__Activity__: In the records below, begin at the line that has "if (length pipeline" and stop after the line that has "object its predecessor"; quote those lines verbatim and nothing more.

########

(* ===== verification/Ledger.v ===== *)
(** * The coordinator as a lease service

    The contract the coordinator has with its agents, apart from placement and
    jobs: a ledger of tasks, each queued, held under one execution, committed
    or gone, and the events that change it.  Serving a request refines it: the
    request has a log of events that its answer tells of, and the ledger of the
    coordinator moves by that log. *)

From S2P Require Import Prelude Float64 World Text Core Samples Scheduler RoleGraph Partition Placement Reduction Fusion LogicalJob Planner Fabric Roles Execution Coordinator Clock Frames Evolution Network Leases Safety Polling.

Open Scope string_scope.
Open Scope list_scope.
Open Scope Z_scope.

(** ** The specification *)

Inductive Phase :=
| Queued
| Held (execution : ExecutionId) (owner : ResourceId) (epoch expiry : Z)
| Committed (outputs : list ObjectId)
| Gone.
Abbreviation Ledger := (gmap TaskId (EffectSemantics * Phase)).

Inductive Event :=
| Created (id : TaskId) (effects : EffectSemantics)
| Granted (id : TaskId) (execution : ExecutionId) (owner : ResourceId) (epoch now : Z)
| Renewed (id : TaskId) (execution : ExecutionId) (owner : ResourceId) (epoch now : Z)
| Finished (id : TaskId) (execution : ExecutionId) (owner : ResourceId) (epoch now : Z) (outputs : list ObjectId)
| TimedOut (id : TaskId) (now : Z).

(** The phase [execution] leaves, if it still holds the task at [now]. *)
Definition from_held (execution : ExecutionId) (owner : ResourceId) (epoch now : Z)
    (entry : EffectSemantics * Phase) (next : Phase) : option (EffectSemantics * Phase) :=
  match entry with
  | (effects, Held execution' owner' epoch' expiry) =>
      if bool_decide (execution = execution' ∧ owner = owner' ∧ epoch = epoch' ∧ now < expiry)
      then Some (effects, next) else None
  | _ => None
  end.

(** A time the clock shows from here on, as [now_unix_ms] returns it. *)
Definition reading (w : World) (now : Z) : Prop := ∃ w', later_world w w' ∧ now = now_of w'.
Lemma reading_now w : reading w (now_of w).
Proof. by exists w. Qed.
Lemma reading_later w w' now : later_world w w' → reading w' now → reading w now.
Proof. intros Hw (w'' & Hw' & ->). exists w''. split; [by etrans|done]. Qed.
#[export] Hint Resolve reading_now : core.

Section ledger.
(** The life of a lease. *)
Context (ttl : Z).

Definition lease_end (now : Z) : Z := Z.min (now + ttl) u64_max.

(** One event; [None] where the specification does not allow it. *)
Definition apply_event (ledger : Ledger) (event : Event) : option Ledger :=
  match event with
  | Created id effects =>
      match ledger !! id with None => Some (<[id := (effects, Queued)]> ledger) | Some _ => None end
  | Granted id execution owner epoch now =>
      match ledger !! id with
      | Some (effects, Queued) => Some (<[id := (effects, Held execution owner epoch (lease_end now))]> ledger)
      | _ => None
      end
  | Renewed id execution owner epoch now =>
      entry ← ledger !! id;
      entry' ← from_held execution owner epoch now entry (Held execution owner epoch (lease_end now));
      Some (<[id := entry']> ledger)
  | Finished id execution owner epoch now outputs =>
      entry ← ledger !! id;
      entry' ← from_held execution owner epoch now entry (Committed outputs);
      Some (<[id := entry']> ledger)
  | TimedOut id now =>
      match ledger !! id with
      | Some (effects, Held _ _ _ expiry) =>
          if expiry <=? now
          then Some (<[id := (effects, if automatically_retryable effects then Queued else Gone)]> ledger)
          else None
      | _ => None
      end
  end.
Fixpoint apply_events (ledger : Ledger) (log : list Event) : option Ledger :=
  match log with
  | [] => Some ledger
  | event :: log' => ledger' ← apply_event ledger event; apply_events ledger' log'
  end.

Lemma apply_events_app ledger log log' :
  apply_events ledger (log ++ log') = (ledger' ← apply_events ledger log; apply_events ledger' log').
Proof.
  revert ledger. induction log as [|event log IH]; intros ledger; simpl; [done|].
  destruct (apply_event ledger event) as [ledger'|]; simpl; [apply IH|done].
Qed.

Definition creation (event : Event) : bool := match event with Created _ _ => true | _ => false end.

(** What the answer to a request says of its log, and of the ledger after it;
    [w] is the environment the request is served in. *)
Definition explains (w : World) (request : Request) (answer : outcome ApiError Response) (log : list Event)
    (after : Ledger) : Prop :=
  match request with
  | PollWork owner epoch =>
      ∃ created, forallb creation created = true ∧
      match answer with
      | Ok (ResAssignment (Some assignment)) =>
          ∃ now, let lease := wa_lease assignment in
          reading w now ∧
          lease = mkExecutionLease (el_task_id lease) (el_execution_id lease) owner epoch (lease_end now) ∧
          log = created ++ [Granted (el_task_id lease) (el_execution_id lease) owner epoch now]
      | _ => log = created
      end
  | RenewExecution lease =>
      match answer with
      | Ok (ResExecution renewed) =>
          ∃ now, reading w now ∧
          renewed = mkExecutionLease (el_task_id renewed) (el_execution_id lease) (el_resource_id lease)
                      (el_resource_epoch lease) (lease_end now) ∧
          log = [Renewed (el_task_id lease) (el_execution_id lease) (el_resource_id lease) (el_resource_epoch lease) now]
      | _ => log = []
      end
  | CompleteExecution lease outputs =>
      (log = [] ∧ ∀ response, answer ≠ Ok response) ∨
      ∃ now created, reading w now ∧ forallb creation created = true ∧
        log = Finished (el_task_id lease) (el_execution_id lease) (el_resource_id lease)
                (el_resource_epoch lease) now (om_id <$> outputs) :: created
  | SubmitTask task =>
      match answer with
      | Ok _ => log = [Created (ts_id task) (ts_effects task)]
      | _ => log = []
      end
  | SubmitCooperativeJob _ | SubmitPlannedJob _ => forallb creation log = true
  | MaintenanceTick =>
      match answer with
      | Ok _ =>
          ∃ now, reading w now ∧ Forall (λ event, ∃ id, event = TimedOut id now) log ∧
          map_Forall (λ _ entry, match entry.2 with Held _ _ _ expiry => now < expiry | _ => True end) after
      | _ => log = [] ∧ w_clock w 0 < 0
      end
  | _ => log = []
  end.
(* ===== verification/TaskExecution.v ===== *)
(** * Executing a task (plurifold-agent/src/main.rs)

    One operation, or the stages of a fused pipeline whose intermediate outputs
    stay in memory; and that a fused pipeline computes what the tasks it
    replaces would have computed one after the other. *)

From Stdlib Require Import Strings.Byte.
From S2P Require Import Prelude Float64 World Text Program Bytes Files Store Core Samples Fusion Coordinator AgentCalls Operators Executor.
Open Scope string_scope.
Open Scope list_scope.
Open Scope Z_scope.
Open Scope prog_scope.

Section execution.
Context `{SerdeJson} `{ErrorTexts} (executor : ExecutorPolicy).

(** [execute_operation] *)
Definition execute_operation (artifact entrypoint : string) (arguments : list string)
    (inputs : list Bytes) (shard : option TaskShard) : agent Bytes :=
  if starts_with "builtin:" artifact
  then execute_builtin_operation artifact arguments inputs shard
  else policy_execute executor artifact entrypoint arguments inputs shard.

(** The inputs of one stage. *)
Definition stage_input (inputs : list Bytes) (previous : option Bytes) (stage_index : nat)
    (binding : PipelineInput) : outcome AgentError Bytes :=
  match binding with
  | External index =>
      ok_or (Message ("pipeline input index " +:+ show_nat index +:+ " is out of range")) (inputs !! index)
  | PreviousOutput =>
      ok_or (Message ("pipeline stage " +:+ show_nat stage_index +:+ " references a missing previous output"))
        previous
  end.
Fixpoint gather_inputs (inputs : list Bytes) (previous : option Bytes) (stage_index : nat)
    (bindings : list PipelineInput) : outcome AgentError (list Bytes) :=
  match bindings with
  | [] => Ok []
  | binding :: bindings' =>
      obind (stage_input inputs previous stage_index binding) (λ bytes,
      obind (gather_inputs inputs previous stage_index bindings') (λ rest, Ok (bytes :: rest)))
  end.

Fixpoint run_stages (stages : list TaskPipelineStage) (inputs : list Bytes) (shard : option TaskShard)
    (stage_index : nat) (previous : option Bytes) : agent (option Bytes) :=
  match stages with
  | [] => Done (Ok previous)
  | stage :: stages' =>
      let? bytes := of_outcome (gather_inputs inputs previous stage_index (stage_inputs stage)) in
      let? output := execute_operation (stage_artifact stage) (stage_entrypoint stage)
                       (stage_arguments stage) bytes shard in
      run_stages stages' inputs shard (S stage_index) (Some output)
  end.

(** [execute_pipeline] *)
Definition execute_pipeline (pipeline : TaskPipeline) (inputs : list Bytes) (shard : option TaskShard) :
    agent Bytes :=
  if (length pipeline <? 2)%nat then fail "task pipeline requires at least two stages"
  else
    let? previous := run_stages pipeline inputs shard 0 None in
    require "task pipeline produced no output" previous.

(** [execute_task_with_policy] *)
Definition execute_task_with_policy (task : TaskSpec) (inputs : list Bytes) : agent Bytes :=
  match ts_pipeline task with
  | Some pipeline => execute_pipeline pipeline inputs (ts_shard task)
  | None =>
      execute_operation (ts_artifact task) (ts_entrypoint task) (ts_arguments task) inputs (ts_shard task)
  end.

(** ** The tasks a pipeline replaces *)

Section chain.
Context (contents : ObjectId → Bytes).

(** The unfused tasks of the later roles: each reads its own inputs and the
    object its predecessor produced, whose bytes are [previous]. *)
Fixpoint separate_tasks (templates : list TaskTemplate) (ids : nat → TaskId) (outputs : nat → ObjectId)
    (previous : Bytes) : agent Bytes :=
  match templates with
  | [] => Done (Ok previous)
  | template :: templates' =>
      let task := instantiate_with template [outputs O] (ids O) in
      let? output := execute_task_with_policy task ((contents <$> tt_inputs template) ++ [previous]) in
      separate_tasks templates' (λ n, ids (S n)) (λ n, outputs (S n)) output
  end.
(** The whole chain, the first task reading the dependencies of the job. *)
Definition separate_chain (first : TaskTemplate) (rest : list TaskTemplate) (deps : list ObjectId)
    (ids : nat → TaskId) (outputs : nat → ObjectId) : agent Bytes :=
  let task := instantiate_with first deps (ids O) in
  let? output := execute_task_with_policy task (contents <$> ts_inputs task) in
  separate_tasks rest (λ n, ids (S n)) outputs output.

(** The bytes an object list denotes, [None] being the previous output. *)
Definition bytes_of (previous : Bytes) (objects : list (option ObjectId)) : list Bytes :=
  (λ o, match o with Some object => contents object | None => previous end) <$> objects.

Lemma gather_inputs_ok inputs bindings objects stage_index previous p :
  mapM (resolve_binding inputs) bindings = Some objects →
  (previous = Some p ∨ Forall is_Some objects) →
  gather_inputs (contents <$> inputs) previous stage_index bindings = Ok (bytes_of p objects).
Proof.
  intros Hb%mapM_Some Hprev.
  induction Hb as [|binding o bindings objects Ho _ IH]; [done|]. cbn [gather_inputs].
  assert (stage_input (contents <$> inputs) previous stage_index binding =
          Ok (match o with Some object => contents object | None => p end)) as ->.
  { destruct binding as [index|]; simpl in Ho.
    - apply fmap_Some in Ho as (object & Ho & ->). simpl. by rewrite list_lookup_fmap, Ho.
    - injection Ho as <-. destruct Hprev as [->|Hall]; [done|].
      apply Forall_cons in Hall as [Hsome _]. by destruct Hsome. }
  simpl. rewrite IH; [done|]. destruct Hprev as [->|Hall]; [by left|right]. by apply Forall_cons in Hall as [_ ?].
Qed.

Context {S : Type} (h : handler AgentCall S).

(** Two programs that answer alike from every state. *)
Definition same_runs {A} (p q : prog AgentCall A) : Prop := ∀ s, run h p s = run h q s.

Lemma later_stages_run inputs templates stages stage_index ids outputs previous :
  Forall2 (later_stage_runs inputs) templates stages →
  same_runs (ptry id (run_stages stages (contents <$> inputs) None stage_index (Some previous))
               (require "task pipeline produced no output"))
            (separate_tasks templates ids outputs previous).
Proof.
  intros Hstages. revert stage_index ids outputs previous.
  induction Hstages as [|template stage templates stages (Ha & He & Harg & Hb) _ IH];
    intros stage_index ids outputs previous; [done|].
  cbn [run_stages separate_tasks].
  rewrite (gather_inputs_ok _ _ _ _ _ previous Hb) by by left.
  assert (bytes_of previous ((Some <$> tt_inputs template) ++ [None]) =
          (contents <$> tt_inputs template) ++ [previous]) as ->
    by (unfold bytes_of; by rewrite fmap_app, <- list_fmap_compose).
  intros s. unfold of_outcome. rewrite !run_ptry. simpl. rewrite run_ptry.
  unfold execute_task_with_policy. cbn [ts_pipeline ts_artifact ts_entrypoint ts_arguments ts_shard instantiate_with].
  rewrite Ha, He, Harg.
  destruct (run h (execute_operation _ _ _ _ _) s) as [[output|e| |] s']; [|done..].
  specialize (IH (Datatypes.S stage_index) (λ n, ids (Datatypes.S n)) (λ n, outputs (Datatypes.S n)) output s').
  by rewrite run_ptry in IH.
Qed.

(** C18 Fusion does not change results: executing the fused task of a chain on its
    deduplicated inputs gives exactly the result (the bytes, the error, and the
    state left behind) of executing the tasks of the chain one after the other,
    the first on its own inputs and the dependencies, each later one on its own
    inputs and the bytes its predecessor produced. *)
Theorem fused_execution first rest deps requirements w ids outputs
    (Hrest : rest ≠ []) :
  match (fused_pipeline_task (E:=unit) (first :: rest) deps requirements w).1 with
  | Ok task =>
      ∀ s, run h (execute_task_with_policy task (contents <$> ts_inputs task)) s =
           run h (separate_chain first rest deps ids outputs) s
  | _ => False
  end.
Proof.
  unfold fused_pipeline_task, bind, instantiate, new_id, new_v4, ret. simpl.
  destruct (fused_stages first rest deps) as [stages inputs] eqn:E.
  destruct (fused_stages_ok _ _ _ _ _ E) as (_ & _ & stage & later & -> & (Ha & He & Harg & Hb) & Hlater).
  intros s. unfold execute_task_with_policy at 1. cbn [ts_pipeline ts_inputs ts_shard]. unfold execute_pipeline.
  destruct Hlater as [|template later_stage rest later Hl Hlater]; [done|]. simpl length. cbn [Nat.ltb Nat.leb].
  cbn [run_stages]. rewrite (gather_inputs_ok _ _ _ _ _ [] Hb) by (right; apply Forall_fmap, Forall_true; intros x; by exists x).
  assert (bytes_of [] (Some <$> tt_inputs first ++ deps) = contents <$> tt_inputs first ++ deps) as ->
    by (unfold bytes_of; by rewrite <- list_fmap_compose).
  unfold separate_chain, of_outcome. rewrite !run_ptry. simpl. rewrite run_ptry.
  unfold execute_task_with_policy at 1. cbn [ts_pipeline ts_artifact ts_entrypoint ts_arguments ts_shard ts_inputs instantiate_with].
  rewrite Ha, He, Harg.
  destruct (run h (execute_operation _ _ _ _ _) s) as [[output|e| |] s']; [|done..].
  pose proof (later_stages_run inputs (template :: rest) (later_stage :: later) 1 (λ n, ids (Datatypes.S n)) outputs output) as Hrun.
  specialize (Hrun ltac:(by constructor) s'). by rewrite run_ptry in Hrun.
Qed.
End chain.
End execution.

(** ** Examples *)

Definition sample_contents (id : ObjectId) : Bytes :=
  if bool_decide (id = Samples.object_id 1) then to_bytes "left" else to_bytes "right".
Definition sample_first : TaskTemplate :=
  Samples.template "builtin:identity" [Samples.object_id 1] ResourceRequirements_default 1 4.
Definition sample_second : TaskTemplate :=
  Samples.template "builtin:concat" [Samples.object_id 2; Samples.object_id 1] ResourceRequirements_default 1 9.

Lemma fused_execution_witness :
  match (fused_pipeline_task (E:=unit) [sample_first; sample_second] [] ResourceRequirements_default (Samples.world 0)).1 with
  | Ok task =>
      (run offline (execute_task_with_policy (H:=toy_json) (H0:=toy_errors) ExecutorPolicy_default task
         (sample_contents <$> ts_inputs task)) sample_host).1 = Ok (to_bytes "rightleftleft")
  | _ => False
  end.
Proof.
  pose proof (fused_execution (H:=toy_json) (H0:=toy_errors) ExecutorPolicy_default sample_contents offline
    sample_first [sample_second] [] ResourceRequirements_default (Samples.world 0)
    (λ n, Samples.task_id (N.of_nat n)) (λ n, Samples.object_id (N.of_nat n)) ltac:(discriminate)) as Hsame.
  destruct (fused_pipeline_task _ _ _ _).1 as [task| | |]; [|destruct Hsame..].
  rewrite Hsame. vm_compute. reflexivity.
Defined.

########

__Response for this exercise__:
  if (length pipeline <? 2)%nat then fail "task pipeline requires at least two stages"
  else
    let? previous := run_stages pipeline inputs shard 0 None in
    require "task pipeline produced no output" previous.

(** [execute_task_with_policy] *)
Definition execute_task_with_policy (task : TaskSpec) (inputs : list Bytes) : agent Bytes :=
  match ts_pipeline task with
  | Some pipeline => execute_pipeline pipeline inputs (ts_shard task)
  | None =>
      execute_operation (ts_artifact task) (ts_entrypoint task) (ts_arguments task) inputs (ts_shard task)
  end.

(** ** The tasks a pipeline replaces *)

Section chain.
Context (contents : ObjectId → Bytes).

(** The unfused tasks of the later roles: each reads its own inputs and the
    object its predecessor produced, whose bytes are [previous]. *)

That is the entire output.